Hotel in Kensington, London

Royal Garden Hotel is a 5-star luxury hotel in London, England, located in the borough of Kensington. Located on Kensington High Street, the hotel houses 396 guest rooms and suites, a renowned Chinese restaurant Min Jiang, a modern British restaurant Origin Kensington with 2 AA rosette accolades, Piano Kensington, a cocktail bar with live piano performances, as well as 11 meetings and event spaces.

== History ==

=== The Royal Palace Hotel ===
The hotel was preceded by the former Royal Palace Hotel, a Victorian-era hotel completed in 1893 designed by British architect, Basil Champneys. As part of the war effort in the 1900s, The Royal Palace was taken over and used as the headquarters for the Woman's Royal Voluntary Service.

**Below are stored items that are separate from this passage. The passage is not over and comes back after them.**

Lemma combined_reaches er :
  reaches er s → reaches (er ++ [getID sb; getID sa]) s'.
Proof.
  intros Hre Hd. assert (draws (st_proc s') = S (draws (st_proc s))) as Hdr by done.
  assert (reach er s) as Hr by (apply Hre; eapply distinct_mono; [|done]; lia).
  pose proof (fresh_draw s s' Hd Hdr) as Hfresh.
  pose proof Hr as [Hsub Hids Hinj _ _]. split.
  - intros l. destruct combined_locs as (r & Hr1 & Hr2). simpl. rewrite Hr2.
    intros Hl. apply Hsub. rewrite Hr1. set_solver.
  - intros l sg Hl Hsg. rewrite Hdr.
    destruct (combined_case l sg Hl Hsg) as [[_ ->]|(_ & _ & Hl' & Hsg')]; [by eauto with lia|].
    destruct (Hids l sg Hl' Hsg') as (n & ? & ->). eauto with lia.
  - intros l l' sg sg' Hl Hl' Hsg Hsg'.
    destruct (combined_case l sg Hl Hsg) as [[-> ->]|(_ & _ & Ho1 & Hs1)],
      (combined_case l' sg' Hl' Hsg') as [[-> ->]|(_ & _ & Ho2 & Hs2)]; eauto.
    + destruct (Hids l' sg' Ho2 Hs2) as (n & Hn & ->). by intros ?%eq_sym%Hfresh.
    + destruct (Hids l sg Ho1 Hs1) as (n & Hn & ->). by intros ?%Hfresh.
  - intros l sg Hl Hsg.
    destruct (combined_case l sg Hl Hsg) as [[-> ->]|(Hla & Hlb & Ho1 & Hs1)].
    + intros (n & Hn & Heq)%(combined_old er); [|done]. by apply eq_sym, Hfresh in Heq.
    + by apply (combined_clear er l).
  - intros k (n & Hn & ->)%(combined_old er); [|done]. rewrite Hdr. eauto with lia.
Qed.
End pair.

(** ** One row *)

(** The segments [inserted] so far, as if they were in [segments_] already. *)
Definition pend (ins : list loc) s : st T :=
  on_idx (λ x, set_segments x (segments_ x ++ ins)) s.

Lemma core_segments s (f : list loc → list loc) :
  core V s →
  (∀ l, l ∈ f (segments_ (st_idx s)) →
    l ∈ segments_ (st_idx s) ∨ l ∈ level_locs (levels (st_idx s))) →
  core V (on_idx (λ x, set_segments x (f (segments_ x))) s).
Proof.
  intros Hc Hf. pose proof (c_nodup _ _ Hc) as Hnd. destruct Hc as [Ha Hg Hn Hl Hk Hs Hcnt].
  split; simpl; try done.
  - intros l [Hl'|[?|?]%Hf]; apply Hg; [by left|by right|left].
    apply elem_of_app. by left.
  - intros [?|Hin]%Hf; [done|]. apply NoDup_app in Hnd as (_ & Hnd & _).
    apply (Hnd _ Hin). by left.
  - intros l e [?|Hin]%Hf He; [by apply (Hs l)|].
    apply elem_of_contents. exists l. split; [|done]. apply elem_of_app. by left.
Qed.

Lemma reaches_segments er s (f : list loc → list loc) :
  (∀ l, l ∈ segments_ (st_idx s) → l ∈ level_locs (levels (st_idx s)) →
    reach er s → l ∈ f (segments_ (st_idx s))) →
  reaches er s → reaches er (on_idx (λ x, set_segments x (f (segments_ x))) s).
Proof.
  intros Hf Hre Hd. pose proof (Hre Hd) as Hr. pose proof Hr as [Hsub ? ? ? ?].
  split; simpl; auto.
Qed.

Definition row_inv (r : round) s : Prop :=
  core V (pend (r_inserted r) s) ∧ reaches (r_erased r) (pend (r_inserted r) s).

(** The segments [inserted] so far are off the row that is being merged. *)
Record row_ins (i : nat) (r : round) (lv : list (list (option loc))) : Prop := {
  ri_nodup : NoDup (r_inserted r);
  ri_level l : l ∈ r_inserted r → l ∈ level_locs lv;
  ri_off l row : l ∈ r_inserted r → lv !! i = Some row → l ∉ row_locs row;
  ri_erased : r_erased r = [] → r_inserted r = [];
}.

Record row_step (i : nat) (r : round) s (r' : round) s' : Prop := {
  rs_inv : row_inv r' s';
  rs_framed : framed s s';
  rs_width : length <$> (levels (st_idx s') !! i) = length <$> (levels (st_idx s) !! i);
  rs_segments : segments_ (st_idx s') = segments_ (st_idx s);
  rs_log : st_log s' = st_log s;
  rs_inserted l : l ∈ r_inserted r' →
    l ∈ r_inserted r ∨ l ∈ level_locs (levels (st_idx s));
  rs_amount : (0 ≤ amount r → 0 ≤ amount r' ≤ amount r)%Z;
  rs_evolves : evolves (st_proc s) (st_proc s');
  rs_rewrites : rewrites V s s';
  rs_prefix : r_inserted r `prefix_of` r_inserted r';
  rs_covers : covers (r_inserted r') s s';
  rs_given k : k ∈ r_erased r' → k ∈ r_erased r ∨ given_up s s' k;
  rs_ins : row_ins i r (levels (st_idx s)) → row_ins i r' (levels (st_idx s'));
}.

Lemma row_step_refl i r s : row_inv r s → row_step i r s r s.
Proof. intros Hinv. split; try done; [by left| |by left]. intros l Hl. by right. Qed.
Lemma framed_stays s s' : framed s s' → stays s s'.
Proof. intros Hf l Hl. left. by eapply framed_owned. Qed.
Lemma row_step_trans i r1 s1 r2 s2 r3 s3 :
  row_step i r1 s1 r2 s2 → row_step i r2 s2 r3 s3 → row_step i r1 s1 r3 s3.
Proof.
  intros H12 H23. destruct H12, H23. split; [done|by etrans|congruence..| |lia|by etrans|by etrans|by etrans| | |by auto].
  - intros l [Hl|Hl]%rs_inserted1; [by apply rs_inserted0|right]. by apply (f_locs _ _ rs_framed0).
  - intros l [?|[Hl ->]]%rs_covers1; [by left|].
    destruct (rs_covers0 l Hl) as [?|?]; [left|by right]. by eapply elem_of_prefix.
  - intros k [[?|?]%rs_given0|?]%rs_given1; [by left|right..].
    + eapply given_up_mono; [apply (ev_draws _ _ rs_evolves1)|done].
    + eapply given_up_trans; [done|by apply framed_stays|done..].
Qed.

(** The merged segment leaves the row, and those inserted before stay off it. *)
Lemma combined_ins s i j a b lv r k1 k2 k3 :
  core V s → slot (levels (st_idx s)) i j = Ok (Some a) →
  slot (levels (st_idx s)) i (j + 1) = Ok (Some b) →
  push_at (i + 1) a (grow (i + 1) (levels (st_idx s))) = Ok lv →
  row_ins i r (levels (st_idx s)) →
  row_ins i (Round k1 (r_erased r ++ [k2; k3]) (r_inserted r ++ [a]))
    (reset_slot i (j + 1) (reset_slot i j lv)).
Proof.
  intros Hc Ha Hb Hlv [Hn Hl Ho _].
  destruct (combined_locs s i j a b Hc Ha Hb lv Hlv) as (rest & Hr & Hr').
  pose proof (grown_row s i j a Ha lv Hlv) as Hrow.
  unfold slot in Ha, Hb. destruct (levels (st_idx s) !! i) as [row|] eqn:Hi; [|done].
  destruct (row !! j) as [?|] eqn:Hj; [|done]. destruct (row !! (j + 1)) as [?|] eqn:Hj1; [|done].
  simplify_eq. pose proof (c_nodup _ _ Hc) as Hnd. apply NoDup_app in Hnd as [Hnd _].
  pose proof (row_locs_reset _ _ _ Hj) as Hra. pose proof (row_locs_reset _ _ _ Hj1) as Hrb.
  pose proof (row_locs_NoDup _ _ _ Hi Hnd) as Hndr. rewrite Hra in Hndr.
  apply NoDup_cons in Hndr as [Hna _].
  assert (∀ l, l ∈ r_inserted r → l ≠ a ∧ l ≠ b) as Hne.
  { intros l Hin. pose proof (Ho l row Hin eq_refl) as Hoff. split; intros ->; apply Hoff.
    - rewrite Hra. by left.
    - rewrite Hrb. by left. }
  split; simpl.
  - apply NoDup_app. split_and!; [done| |apply NoDup_singleton].
    intros l Hin ->%list_elem_of_singleton. by destruct (Hne a Hin).
  - intros l [Hin| ->%list_elem_of_singleton]%elem_of_app; rewrite Hr'; [right|by left].
    destruct (Hne l Hin). specialize (Hl l Hin). rewrite Hr in Hl. set_solver.
  - intros l row' Hin. unfold reset_slot. rewrite !list_lookup_alter_eq, Hrow. simpl. intros [= <-].
    intros Hl'%row_locs_reset_sub. apply elem_of_app in Hin as [Hin| ->%list_elem_of_singleton]; [|done].
    apply row_locs_reset_sub in Hl'. by apply (Ho l row).
  - by destruct (r_erased r).
Qed.

(** Both segments belong to the index. *)
Lemma pair_owned s i j a b l :
  slot (levels (st_idx s)) i j = Ok (Some a) → slot (levels (st_idx s)) i (j + 1) = Ok (Some b) →
  l = a ∨ l = b → l ∈ owned (st_idx s).
Proof.
  intros Sa Sb Hl. apply elem_of_app. left. rewrite (level_locs_reset _ _ _ _ Sa). apply elem_of_cons.
  destruct Hl as [->| ->]; [by left|right]. rewrite (level_locs_reset i (j + 1) b); [by left|].
  by rewrite reset_slot_ne by lia.
Qed.

(** What is left of the budget. *)
Lemma budget_left z a b :
  (0 ≤ z)%Z → ¬ (z < u64_add a b)%Z → (0 ≤ u64_sub z (u64_add a b) ≤ z)%Z.
Proof.
  intros Hz Hle. unfold u64_sub, u64. pose proof (u64_range (a + b)). fold (u64_add a b) in *. split.
  - by apply Z.mod_pos_bound.
  - etrans; [apply Z.mod_le|]; [lia|done|lia].
Qed.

=== Demolition and rebuilding ===
In the 1961, as part of a Labour Government grant, the Queen Anne-style building was demolished and completely rebuilt in a Brutalist-style under the guide of architect, Colonel Richard Seifert. The hotel re-opened in 1965 as the Royal Garden Hotel, operated by the Oddeninos hotel company.

=== Sporting events ===
Royal Garden Hotel has been associated with several sporting events. In 1966, it was the venue for the draw for the FIFA World Cup and subsequently hosted the celebration following England's World Cup victory. In 1991, it served as the base for the Japanese sumo delegation during the first overseas sumo tournament, staged at the Royal Albert Hall. In 2025, the hotel hosted the sumo wrestlers again when the overseas Grand Sumo Tournament returned to London for the second time.

=== Later history ===

In 1994, the hotel was bought by the Singaporean entrepreneur, Tan Sri Khoo Teck Puat, and undertook a £30 million refurbishment. It reopened in April 1996 under the management of Khoo's Goodwood Group, joining the group's two Singapore hotels, the Goodwood Park Hotel and the York Hotel.

In May 2011, the hotel completed the final stage of an extensive £45 million refurbishment.

The hotel closed temporarily in 2020 and reopened in 2022 with refurbished guestrooms and restaurant.